まさか、今回行ったような地方中小都市にまで溢れているとは思いもよらなんだ。
中国や韓国、台湾だけではなく、欧米諸国からも。
特に有名なスポット、例えば、金沢の茶屋街とか飛騨古川とか高山の歴史的な家並みとか、日本人より外国人観光客の方が圧倒的に多い。
白川郷の合掌造りの宿に泊まったら、なんとわたし以外は全員外国人だった!
ここまで多いのは、単に新幹線が通ったからとか、中国が豊かになったとかだけじゃない。

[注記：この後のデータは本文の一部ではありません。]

(** X18.  When some weight is positive and the histogram has a highest bar that is
    not negative, the curve of the weights never rises above eight tenths of
    that bar and touches this height. *)
Theorem make_plots_1d_curve_height
    (hist : list R -> R -> list R) (opts : Opts)
    (popts : PlotOpts) (step : nat) (real_points fake_points : batch)
    (w : list R) (prefix : string) (max_pdf y0 : R) :
  rows_of_dim 1 real_points -> rows_of_dim 1 fake_points ->
  length w = length real_points ->
  np_max (hist (concat real_points) (gmm_max_val popts * (12 / 10))) = Ok max_pdf ->
  0 <= max_pdf -> In y0 w -> 0 < y0 ->
  exists (xs ys : list R),
    snd (_make_plots_1d hist opts popts step (Some real_points)
           (Some fake_points) (Some w) prefix)
    = Ok (Some (xs, ys))
    /\ length ys = length xs
    /\ In (max_pdf * (8 / 10)) ys
    /\ forall y, In y ys -> y <= max_pdf * (8 / 10).
Proof.
  intros Hr Hf Hw Hpdf Hpos Hy0 Hy0pos.
  pose proof (concat_rows_of_dim_1 real_points Hr) as Hlen.
  assert (Hcw : length (concat real_points) = length w) by lia.
  set (sp := sorted_pairs (combine (concat real_points) w)).
  assert (HP : Permutation (map snd sp) w).
  { apply perm_trans with (map snd (combine (concat real_points) w)).
    - apply Permutation_sym, Permutation_map, sorted_pairs_perm.
    - rewrite (map_snd_combine_same_length _ w Hcw). apply Permutation_refl. }
  destruct (np_max_nonempty (map snd sp)) as [top Htop].
  { intros E. apply Permutation_length in HP. rewrite E in HP. simpl in HP.
    destruct w; [destruct Hy0 | discriminate]. }
  pose proof (np_max_spec _ _ Htop) as [Hin Hmax].
  assert (Htoppos : 0 < top).
  { apply Rlt_le_trans with y0; [exact Hy0pos|]. apply Hmax.
    eapply Permutation_in; [apply Permutation_sym, HP | exact Hy0]. }
  exists (Np.sort (concat real_points)),
    (map (fun y => y / top * max_pdf * (8 / 10)) (map snd sp)).
  split; [|split; [|split]].
  - rewrite (make_plots_1d_run hist opts popts step real_points fake_points w
               prefix max_pdf top Hr Hf Hw Hpdf Htop). reflexivity.
  - rewrite !length_map, sort_length. unfold sp.
    rewrite <- (Permutation_length (sorted_pairs_perm _)), length_combine. lia.
  - apply in_map_iff. exists top. split; [|exact Hin]. field. lra.
  - intros y Hy. apply in_map_iff in Hy. destruct Hy as [v [<- Hv]].
    apply Hmax in Hv.
    assert (Hq : v / top <= 1).
    { apply Rmult_le_reg_r with top; [exact Htoppos|].
      unfold Rdiv. rewrite Rmult_assoc, Rinv_l by lra. lra. }
    replace (v / top * max_pdf * (8 / 10)) with (v / top * (max_pdf * (8 / 10)))
      by ring.
    rewrite <- (Rmult_1_l (max_pdf * (8 / 10))) at 2.
    apply Rmult_le_compat_r; lra.
Qed.

Lemma make_plots_1d_curve_height_witness :
  exists (xs ys : list R),
    snd (_make_plots_1d (fun _ _ => [1 / 2]) gmm_opts toy_plot_opts 3
           (Some [[2]; [1]]) (Some [[0]]) (Some [5; 7]) EmptyString)
    = Ok (Some (xs, ys))
    /\ length ys = length xs
    /\ In (1 / 2 * (8 / 10)) ys
    /\ forall y, In y ys -> y <= 1 / 2 * (8 / 10).
Proof.
  apply (make_plots_1d_curve_height (fun _ _ => [1 / 2])
           gmm_opts toy_plot_opts 3 [[2]; [1]] [[0]] [5; 7] EmptyString
           (1 / 2) 5).
  - intros x [<-|[<-|[]]]; reflexivity.
  - intros x [<-|[]]; reflexivity.
  - reflexivity.
  - reflexivity.
  - lra.
  - now left.
  - lra.
Defined.

(** X19.  Weights of another length than the real batch stop the one-dimensional
    plot at its assertion before anything is saved, while the
    two-dimensional plot has saved the file of the mixture by then. *)
Theorem plots_differ_on_mismatched_weights
    (hist : list R -> R -> list R) (opts : Opts)
    (popts : PlotOpts) (step : nat) (real1 fake1 real2 fake2 : batch)
    (w : list R) (prefix : string) :
  rows_of_dim 1 real1 -> rows_of_dim 1 fake1 ->
  rows_of_dim 2 real2 -> rows_of_dim 2 fake2 ->
  length w <> length real1 -> length w <> length real2 ->
  _make_plots_1d hist opts popts step (Some real1) (Some fake1) (Some w) prefix
  = ([], Raise (AssertionError EmptyString))
  /\ _make_plots_2d opts popts step (Some real2) (Some fake2) (Some w) prefix
     = ([{| file_dir := work_dir popts;
            file_name := plot_file_name prefix "mixture" 2 step |}],
        Raise (AssertionError EmptyString)).
Proof.
  intros Hr1 Hf1 Hr2 Hf2 Hw1 Hw2. split.
  - unfold _make_plots_1d.
    rewrite (reshape_cols_ok 1 real1 Hr1), (reshape_cols_ok 1 fake1 Hf1).
    cbn [bind]. rewrite (concat_rows_of_dim_1 real1 Hr1).
    destruct (Nat.eqb_spec (length real1) (length w)) as [E|_];
      [symmetry in E; contradiction | reflexivity].
  - unfold _make_plots_2d.
    rewrite (reshape_cols_ok 2 real2 Hr2), (reshape_cols_ok 2 fake2 Hf2).
    destruct (Nat.eqb_spec (length w) (length real2)) as [E|_];
      [contradiction | reflexivity].
Qed.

政府が先導して日本を観光立国にしようと相当力を入れているからに違いない。
当然、2020年のオリンピックの事も念頭にあるだろう、と思って、ちょいと調べたら、やっぱりそうだった。(いや、知らなかったのが恥ずかしい・・・)
あやうい観光立国
日本の経済が長期低迷したまま、かといって効果が期待できる手もなく、まだ伸び代のある観光でなんとか盛り返そうという政府の戦略か。
観光立国政策はアベノミクスの根幹のひとつなのだ。だから、観光大臣までいる。
こないだ「学芸員はがん」発言をした人。
地域経済活性化とか、世界の人々に日本文化に触れてもらうとか、文化交流とか、そりゃあいろいろな利点があるだろう。

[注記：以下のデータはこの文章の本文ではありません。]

Lemma operation_error_run (c : client.Client) (op : operation) (w : World Server) :
  match client.doRequest env c (operation_method op) (operation_path op) w with
  | (Err cause, w') =>
      operation_error env c op w = Some cause /\ operation_world env c op w = w'
  | (Ok _, w') => operation_world env c op w = w'
  end.
Proof.
  destruct op as [|token|appName|token|appName]; simpl;
    rewrite ?GetKey_run, ?FindKeyByAppName_run, ?GetKeys_run, ?CreateKey_run, ?DeleteKey_run;
    match goal with
    | |- context [client.doRequest env c ?m ?p w] =>
        destruct (client.doRequest env c m p w) as [[resp|cause] w']
    end; simpl; try (split; reflexivity); try reflexivity;
    repeat match goal with
           | |- context [if ?b then _ else _] => destruct b
           | |- context [match ?d with Ok _ => _ | Err _ => _ end] => destruct d
           end; reflexivity.
Qed.

(** X2.  An operation whose request cannot be built returns the error
    [failed to create request: <cause>] and leaves the world untouched; an
    operation whose request the transport fails to carry returns
    [failed to execute request: <cause>].  In both cases the cause is passed
    on in full. *)
Theorem failure_before_response (c : client.Client) (op : operation) (w : World Server) :
  (forall cause : error,
      client.url_error env (client.endpoint c +:+ operation_path op) = Some cause ->
      operation_error env c op w = Some ("failed to create request: " +:+ cause)
      /\ operation_world env c op w = w)
  /\ (forall cause : error,
        client.url_error env (client.endpoint c +:+ operation_path op) = None ->
        fst (client.Do env (authorized_request c (operation_method op) (operation_path op))
               (server w)) = Err cause ->
        operation_error env c op w = Some ("failed to execute request: " +:+ cause)).
Proof.
  pose proof (operation_error_run c op w) as Hrun. rewrite doRequest_run in Hrun.
  split.
  - intros cause Hurl. rewrite Hurl in Hrun. exact Hrun.
  - intros cause Hurl Hdo. rewrite Hurl in Hrun. cbv zeta in Hrun.
    destruct (client.Do env _ (server w)) as [[resp|cause'] s]; cbn [fst] in Hdo;
      [discriminate|].
    injection Hdo as ->. apply Hrun.
Qed.

(** X6.  A failed authentication tells why: a transport failure is passed
    on as [failed to authenticate: <cause>], a status other than 200 gives
    an error that contains the status code and the body (which is not
    decoded), and a body that does not decode is passed on as
    [failed to decode auth response: <cause>]. *)
Theorem authentication_failure_reports (endpoint username password : string)
    (config : option client.ClientConfig) (w : World Server) :
  let req := authentication_request env endpoint username password config in
  let outcome :=
    fst (client.NewClientWithAuthAndConfig env endpoint username password config w) in
  client.url_error env (authentication_url endpoint) = None ->
  (forall cause : error,
      fst (client.Do env req (server w)) = Err cause ->
      outcome = Err ("failed to authenticate: " +:+ cause))
  /\ (forall resp : Response,
        fst (client.Do env req (server w)) = Ok resp ->
        StatusCode resp <> 200 ->
        exists msg : error, outcome = Err msg /\ reports msg resp)
  /\ (forall (resp : Response) (cause : error),
        fst (client.Do env req (server w)) = Ok resp ->
        StatusCode resp = 200 ->
        client.json_Decode_auth env (Body resp) = Err cause ->
        outcome = Err ("failed to decode auth response: " +:+ cause)).
Proof.
  cbv zeta. intros Hurl. rewrite NewClientWithAuthAndConfig_run, Hurl. cbv zeta.
  destruct (client.Do env _ (server w)) as [[resp|cause] s]; cbn [fst];
    (split; [|split]); try (intros; discriminate).
  - intros resp' Hresp Hst. injection Hresp as <-.
    unfold authentication_result, StatusOK.
    destruct (Z.eqb_spec (StatusCode resp) 200) as [E|_]; [contradiction|]. cbn [negb].
    eexists. split; [reflexivity|]. split.
    + apply Contains_middle.
    + rewrite <- !append_assoc. apply Contains_end.
  - intros resp' cause Hresp Hst Hdec. injection Hresp as <-.
    unfold authentication_result, StatusOK. rewrite Hst, Hdec. reflexivity.
  - intros cause' H. now injection H as ->.
Qed.

(** X7.  The credentials travel in the body of the authentication request
    and nowhere else: whatever the user name and the password, the method,
    the URL and the header of the request are the same, and its body is the
    marshalled pair. *)
Theorem credentials_travel_in_the_body_only
    (endpoint username password username' password' : string)
    (config : option client.ClientConfig) (w : World Server) (reqs reqs' : list Request) :
  issues w
    (snd (client.NewClientWithAuthAndConfig env endpoint username password config w)) reqs ->
  issues w
    (snd (client.NewClientWithAuthAndConfig env endpoint username' password' config w))
    reqs' ->
  List.map request_line reqs = List.map request_line reqs'
  /\ Forall (fun req =>
               ReqBody req
               = Some (client.json_Marshal env
                         {| client.Username := username; client.Pw := password |}))
       reqs.
Proof.
  unfold issues. rewrite !NewClientWithAuthAndConfig_run.
  destruct (client.url_error env _) as [cause|]; cbv zeta.
  - cbn [snd]. intros H H'.
    rewrite <- (app_nil_r (wire w)) in H at 1. apply app_inv_head in H.
    rewrite <- (app_nil_r (wire w)) in H' at 1. apply app_inv_head in H'.
    subst. split; [reflexivity | constructor].
  - intros H H'.
    assert (Hreqs : reqs = [authentication_request env endpoint username password config]).
    { destruct (client.Do env _ (server w)) as [[resp|cause] s]; cbn [snd wire] in H;
        now apply app_inv_head in H. }
    assert (Hreqs' : reqs' = [authentication_request env endpoint username' password' config]).
    { destruct (client.Do env (authentication_request env endpoint username' password' config)
                  (server w)) as [[resp|cause] s]; cbn [snd wire] in H';
        now apply app_inv_head in H'. }
    subst. split; [reflexivity|]. repeat constructor.
Qed.

End ClientExtras.

(** * Further properties of the request targets *)

Lemma string_forall_cons (check : ascii -> bool) (c : ascii) (s : string) :
  string_forall check (String c s) = check c && string_forall check s.
Proof. reflexivity. Qed.

(** What is written for one byte is safe, whatever the byte. *)
Lemma escaped_byte_safe (c : ascii) :
  query_safe (url.upperhex (Nat.shiftr (nat_of_ascii c) 4)) = true
  /\ query_safe (url.upperhex (Nat.land (nat_of_ascii c) 15)) = true
  /\ segment_safe (url.upperhex (Nat.shiftr (nat_of_ascii c) 4)) = true
  /\ segment_safe (url.upperhex (Nat.land (nat_of_ascii c) 15)) = true
  /\ (url.shouldEscape c url.encodeQueryComponent = false -> query_safe c = true)
  /\ (url.shouldEscape c url.encodePathSegment = false -> segment_safe c = true).
Proof.
  pose proof (for_all_bytes
    (fun c =>
       query_safe (url.upperhex (Nat.shiftr (nat_of_ascii c) 4))
       && query_safe (url.upperhex (Nat.land (nat_of_ascii c) 15))
       && segment_safe (url.upperhex (Nat.shiftr (nat_of_ascii c) 4))
       && segment_safe (url.upperhex (Nat.land (nat_of_ascii c) 15))
       && (url.shouldEscape c url.encodeQueryComponent || query_safe c)
       && (url.shouldEscape c url.encodePathSegment || segment_safe c))
    ltac:(vm_compute; reflexivity) c) as H.
  cbv beta in H. repeat (apply andb_true_iff in H as [H ?]).
  repeat split; try assumption.
  - intros E. rewrite E in *. assumption.
  - intros E. rewrite E in *. assumption.
Qed.

(** X3.  Whatever bytes an app name or an access token consists of,
    control bytes, spaces and non-ASCII bytes included, the escaped query
    value consists of letters, digits and [-_.~+%] only, and the escaped path
    segment of letters, digits and [-_.~$&+=:@%] only. *)
Theorem escaped_targets_are_url_safe (s : string) :
  string_forall query_safe (url.QueryEscape s) = true
  /\ string_forall segment_safe (url.PathEscape s) = true.
Proof.
  unfold url.QueryEscape, url.PathEscape.
  induction s as [|c rest [IHq IHp]]; [split; reflexivity|].
  destruct (escaped_byte_safe c) as (Hq1 & Hq2 & Hp1 & Hp2 & Hq & Hp).
  rewrite !escape_cons. split.
  - destruct (Ascii.eqb c " " && url.is_query url.encodeQueryComponent).
    + rewrite string_forall_cons, IHq. reflexivity.
    + destruct (url.shouldEscape c url.encodeQueryComponent) eqn:E.
      * rewrite !string_forall_cons, Hq1, Hq2, IHq. reflexivity.
      * rewrite string_forall_cons, (Hq eq_refl), IHq. reflexivity.
  - cbn [url.is_query]. rewrite andb_false_r.
    destruct (url.shouldEscape c url.encodePathSegment) eqn:E.
    + rewrite !string_forall_cons, Hp1, Hp2, IHp. reflexivity.
    + rewrite string_forall_cons, (Hp eq_refl), IHp. reflexivity.
Qed.

Lemma append_inj_l (p a b : string) : p +:+ a = p +:+ b -> a = b.
Proof.
  induction p as [|x p IH]; [now intros H|].
  rewrite !append_cons. intros H. injection H as H. now apply IH.
Qed.

(** X4.  Different app names give different creation targets and
    different access tokens give different deletion targets: a request for
    one key is never the request for another. *)
Theorem distinct_values_distinct_targets (a b : string) :
  a <> b -> create_path a <> create_path b /\ delete_path a <> delete_path b.
Proof.
  intros Hab. unfold create_path, delete_path. split; intros H;
    apply append_inj_l in H; apply Hab.
  - pose proof (unescape_escape a url.encodeQueryComponent) as Ha.
    unfold url.QueryEscape in H. rewrite H, unescape_escape in Ha. now injection Ha.
  - pose proof (unescape_escape a url.encodePathSegment) as Ha.
    unfold url.PathEscape in H. rewrite H, unescape_escape in Ha. now injection Ha.
Qed.

(** * Further properties of the lookups *)

Lemma scan_In (items : list client.APIKey) (token : string) (key : client.APIKey) :
  client.GetKey_scan items token = Some key -> In key items.
Proof.
  induction items as [|k rest IH]; simpl; [discriminate|].
  destruct (String.eqb _ token).
  - intros H. injection H as ->. now left.
  - intros H. right. now apply IH.
Qed.

Lemma unique_name_scan (items : list client.APIKey) (key : client.APIKey) :
  NoDup (List.map client.AppName items) -> In key items ->
  client.FindKeyByAppName_scan items (client.AppName key) = Some key.
Proof.
  induction items as [|k rest IH]; simpl; [contradiction|].
  intros Hnodup Hin. apply NoDup_cons in Hnodup as [Hk Hrest].
  destruct Hin as [->|Hin].
  - now rewrite String.eqb_refl.
  - destruct (String.eqb_spec (client.AppName k) (client.AppName key)) as [E|_].
    + exfalso. apply Hk. rewrite E. apply list_elem_of_In, List.in_map, Hin.
    + now apply IH.
Qed.

Section LookupExtras.

Context {Server : Type} (env : client.Env Server).

(** X5.  When the app names of the listed keys are pairwise different,
    the two lookups agree: the key that [GetKey] finds for an access token
    is the key that [FindKeyByAppName] finds for that key's app name. *)
Theorem lookups_agree_on_unique_names (c : client.Client) (w : World Server)
    (result : client.APIKeyQueryResult) (token : string) (key : client.APIKey) :
  fst (client.GetKeys env c w) = Ok result ->
  NoDup (List.map client.AppName (client.Items result)) ->
  fst (client.GetKey env c token w) = Ok (Some key) ->
  fst (client.FindKeyByAppName env c (client.AppName key) w) = Ok (Some key).
Proof.
  rewrite GetKey_run, FindKeyByAppName_run.
  destruct (client.GetKeys env c w) as [[listed_|cause] w']; cbn [fst];
    [|discriminate].
  intros H Hnodup Hkey. injection H as ->. injection Hkey as Hkey.
  now rewrite (unique_name_scan _ _ Hnodup (scan_In _ _ _ Hkey)).
Qed.

End LookupExtras.

(** * Further properties of the managed resource *)

(** The scan of the specification's [GetKeyByAccessToken] is the loop of
    [GetKey]. *)
Lemma find_GetKey_scan (items : list client.APIKey) (token : string) :
  find (fun key => String.eqb (client.AccessToken key) token) items
  = client.GetKey_scan items token.
Proof.
  induction items as [|key rest IH]; simpl; [reflexivity|].
  destruct (String.eqb _ token); [reflexivity | exact IH].
Qed.

Lemma GetKey_scan_token (items : list client.APIKey) (token : string) (key : client.APIKey) :
  client.GetKey_scan items token = Some key -> client.AccessToken key = token.
Proof.
  induction items as [|k rest IH]; simpl; [discriminate|].
  destruct (String.eqb_spec (client.AccessToken k) token) as [E|_].
  - intros H. now injection H as <-.
  - exact IH.
Qed.

Lemma FindKeyByAppName_scan_name (items : list client.APIKey) (appName : string)
    (key : client.APIKey) :
  client.FindKeyByAppName_scan items appName = Some key -> client.AppName key = appName.
Proof.
  induction items as [|k rest IH]; simpl; [discriminate|].
  destruct (String.eqb_spec (client.AppName k) appName) as [E|_].
  - intros H. now injection H as <-.
  - exact IH.
Qed.

Lemma In_Append (ds new : diag.Diagnostics) (d : diag.Diagnostic) :
  In d ds -> In d (diag.Append ds new).
Proof.
  unfold diag.Append. revert ds. induction new as [|n new IH]; intros ds Hin; simpl.
  - exact Hin.
  - apply IH. destruct (diag.Contains ds n); [exact Hin|].
    apply in_or_app. now left.
Qed.

Section ResourceExtras.

Context {Server : Type} (env : client.Env Server).

Lemma GetKeyByAccessToken_run (c : client.Client) (token : string) (w : World Server) :
  client.GetKeyByAccessToken env c token w =
  match client.GetKeys env c w with
  | (Ok result, w') => (Ok (client.GetKey_scan (client.Items result) token), w')
  | (Err err, w') => (Err err, w')
  end.
Proof.
  unfold client.GetKeyByAccessToken, bind.
  destruct (client.GetKeys env c w) as [[result|err] w']; [|reflexivity].
  unfold ret. now rewrite find_GetKey_scan.
Qed.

しかし、ここまで急激で極端なのは、逆に空恐ろしくもある。
そもそも持続可能なわけ? 長い眼でみたら、マイナス面が見え隠れしてしかたない。
地域活性化といっても、ある一面に過ぎない。
飛騨古川や高山など、外国人観光客を目当てにした一部エリアの店は潤っていたけど、
そのスポットからちょっと離れれば空き家の看板がたくさん目に付き、夜は人気がなかった。
この状況が、あと3年したらどうなるのだろう? 観光客のおかげで地域全体がもっと元気になるのだろうか?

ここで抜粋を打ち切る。